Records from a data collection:
(** * object0: folder-sync contracts, renderer store and rule editor

    A shallow embedding of the folder-sync part of the object0 renderer:

    - [src/shared/folder-sync.types.ts]: the contracts exchanged between
      the Bun process and the UI;
    - [useFolderSyncStore] (zustand store): rules, runtime statuses,
      conflict records and last errors, together with its event
      subscriptions and actions;
    - [FolderSyncRuleEditor]: the form state and its save handler;
    - [FolderSyncPanel]: the "Sync now" button and its handler.

    The engine behind these contracts (Differ, Rule Scheduler) runs in the
    Bun process and is not part of the sources embedded here; modules
    [Differ] and [Scheduler] model it from the written specification, and
    say so at each definition.

    JavaScript [number]s are only copied and compared by this code, never
    computed with; they are embedded as [Z].  A JavaScript string is
    embedded as the bytes of its UTF-8 encoding.  A JavaScript
    [Map<string, V>] is embedded as [gmap string V]: the code never
    depends on the insertion order of the map. *)

From Stdlib Require Import ZArith Ascii String.
From stdpp Require Import gmap strings list.

Open Scope Z_scope.
Open Scope string_scope.

(** ** Contracts: [folder-sync.types.ts] *)

Inductive SyncDirection := Bidirectional | LocalToRemote | RemoteToLocal.

Inductive ConflictResolution := NewerWins | LocalWins | RemoteWins | KeepBoth.

Inductive FolderSyncRuleStatus := Idle | Syncing | Watching | Error | Paused.

Inductive LastSyncStatus := SyncSuccess | SyncError | SyncPartial.

Inductive FolderSyncAction :=
  Upload | Download | DeleteLocal | DeleteRemote | Conflict.

#[global] Instance SyncDirection_eq_dec : EqDecision SyncDirection.
Proof. solve_decision. Defined.
#[global] Instance ConflictResolution_eq_dec : EqDecision ConflictResolution.
Proof. solve_decision. Defined.
#[global] Instance FolderSyncRuleStatus_eq_dec : EqDecision FolderSyncRuleStatus.
Proof. solve_decision. Defined.
#[global] Instance FolderSyncAction_eq_dec : EqDecision FolderSyncAction.
Proof. solve_decision. Defined.

(** Persisted sync rule. *)
Record FolderSyncRule := {
  id : string;
  profileId : string;
  bucket : string;
  bucketPrefix : string;
  localPath : string;
  direction : SyncDirection;
  enabled : bool;
  conflictResolution : ConflictResolution;
  pollIntervalMs : Z;
  excludePatterns : list string;
  lastSyncAt : option string;
  lastSyncStatus : option LastSyncStatus;
  lastSyncError : option string;
  createdAt : string
}.

Record Progress := {
  completed : Z;
  total : Z;
  bytesTransferred : Z;
  bytesTotal : Z
}.

(** Per-rule runtime state (not persisted). *)
Record FolderSyncState := {
  st_ruleId : string;
  st_status : FolderSyncRuleStatus;
  st_filesWatching : Z;
  st_lastChange : option string;
  st_currentFile : option string;
  st_progress : option Progress
}.

(** Per-file tracking record (persisted per rule). *)
Record FolderSyncFileRecord := {
  rec_relativePath : string;
  rec_localMtime : Z;
  rec_localSize : Z;
  rec_remoteEtag : string;
  rec_remoteLastModified : string;
  rec_remoteSize : Z;
  rec_syncedAt : string
}.

Record FolderSyncDiffEntry := {
  de_relativePath : string;
  de_action : FolderSyncAction;
  de_reason : string;
  de_localSize : option Z;
  de_localMtime : option Z;
  de_remoteSize : option Z;
  de_remoteLastModified : option string;
  de_remoteEtag : option string
}.

Record FolderSyncDiff := {
  uploads : list FolderSyncDiffEntry;
  downloads : list FolderSyncDiffEntry;
  deleteLocal : list FolderSyncDiffEntry;
  deleteRemote : list FolderSyncDiffEntry;
  diff_conflicts : list FolderSyncDiffEntry;
  unchanged : nat
}.

(** RPC request for add-rule / update-rule. *)
Record FolderSyncRuleInput := {
  in_profileId : string;
  in_bucket : string;
  in_bucketPrefix : string;
  in_localPath : string;
  in_direction : SyncDirection;
  in_conflictResolution : ConflictResolution;
  in_pollIntervalMs : option Z;
  in_excludePatterns : option (list string)
}.

Record FolderSyncConflict := {
  c_ruleId : string;
  c_relativePath : string;
  c_localSize : Z;
  c_localMtime : Z;
  c_remoteSize : Z;
  c_remoteLastModified : string;
  c_remoteEtag : string
}.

Aim of the task - Faithfully reproduce all of the records, character for character.

Answer space -
(** * object0: folder-sync contracts, renderer store and rule editor

    A shallow embedding of the folder-sync part of the object0 renderer:

    - [src/shared/folder-sync.types.ts]: the contracts exchanged between
      the Bun process and the UI;
    - [useFolderSyncStore] (zustand store): rules, runtime statuses,
      conflict records and last errors, together with its event
      subscriptions and actions;
    - [FolderSyncRuleEditor]: the form state and its save handler;
    - [FolderSyncPanel]: the "Sync now" button and its handler.

    The engine behind these contracts (Differ, Rule Scheduler) runs in the
    Bun process and is not part of the sources embedded here; modules
    [Differ] and [Scheduler] model it from the written specification, and
    say so at each definition.

    JavaScript [number]s are only copied and compared by this code, never
    computed with; they are embedded as [Z].  A JavaScript string is
    embedded as the bytes of its UTF-8 encoding.  A JavaScript
    [Map<string, V>] is embedded as [gmap string V]: the code never
    depends on the insertion order of the map. *)

From Stdlib Require Import ZArith Ascii String.
From stdpp Require Import gmap strings list.

Open Scope Z_scope.
Open Scope string_scope.

(** ** Contracts: [folder-sync.types.ts] *)

Inductive SyncDirection := Bidirectional | LocalToRemote | RemoteToLocal.

Inductive ConflictResolution := NewerWins | LocalWins | RemoteWins | KeepBoth.

Inductive FolderSyncRuleStatus := Idle | Syncing | Watching | Error | Paused.

Inductive LastSyncStatus := SyncSuccess | SyncError | SyncPartial.

Inductive FolderSyncAction :=
  Upload | Download | DeleteLocal | DeleteRemote | Conflict.

#[global] Instance SyncDirection_eq_dec : EqDecision SyncDirection.
Proof. solve_decision. Defined.
#[global] Instance ConflictResolution_eq_dec : EqDecision ConflictResolution.
Proof. solve_decision. Defined.
#[global] Instance FolderSyncRuleStatus_eq_dec : EqDecision FolderSyncRuleStatus.
Proof. solve_decision. Defined.
#[global] Instance FolderSyncAction_eq_dec : EqDecision FolderSyncAction.
Proof. solve_decision. Defined.

(** Persisted sync rule. *)
Record FolderSyncRule := {
  id : string;
  profileId : string;
  bucket : string;
  bucketPrefix : string;
  localPath : string;
  direction : SyncDirection;
  enabled : bool;
  conflictResolution : ConflictResolution;
  pollIntervalMs : Z;
  excludePatterns : list string;
  lastSyncAt : option string;
  lastSyncStatus : option LastSyncStatus;
  lastSyncError : option string;
  createdAt : string
}.

Record Progress := {
  completed : Z;
  total : Z;
  bytesTransferred : Z;
  bytesTotal : Z
}.

(** Per-rule runtime state (not persisted). *)
Record FolderSyncState := {
  st_ruleId : string;
  st_status : FolderSyncRuleStatus;
  st_filesWatching : Z;
  st_lastChange : option string;
  st_currentFile : option string;
  st_progress : option Progress
}.

(** Per-file tracking record (persisted per rule). *)
Record FolderSyncFileRecord := {
  rec_relativePath : string;
  rec_localMtime : Z;
  rec_localSize : Z;
  rec_remoteEtag : string;
  rec_remoteLastModified : string;
  rec_remoteSize : Z;
  rec_syncedAt : string
}.

Record FolderSyncDiffEntry := {
  de_relativePath : string;
  de_action : FolderSyncAction;
  de_reason : string;
  de_localSize : option Z;
  de_localMtime : option Z;
  de_remoteSize : option Z;
  de_remoteLastModified : option string;
  de_remoteEtag : option string
}.

Record FolderSyncDiff := {
  uploads : list FolderSyncDiffEntry;
  downloads : list FolderSyncDiffEntry;
  deleteLocal : list FolderSyncDiffEntry;
  deleteRemote : list FolderSyncDiffEntry;
  diff_conflicts : list FolderSyncDiffEntry;
  unchanged : nat
}.

(** RPC request for add-rule / update-rule. *)
Record FolderSyncRuleInput := {
  in_profileId : string;
  in_bucket : string;
  in_bucketPrefix : string;
  in_localPath : string;
  in_direction : SyncDirection;
  in_conflictResolution : ConflictResolution;
  in_pollIntervalMs : option Z;
  in_excludePatterns : option (list string)
}.

Record FolderSyncConflict := {
  c_ruleId : string;
  c_relativePath : string;
  c_localSize : Z;
  c_localMtime : Z;
  c_remoteSize : Z;
  c_remoteLastModified : string;
  c_remoteEtag : string
}.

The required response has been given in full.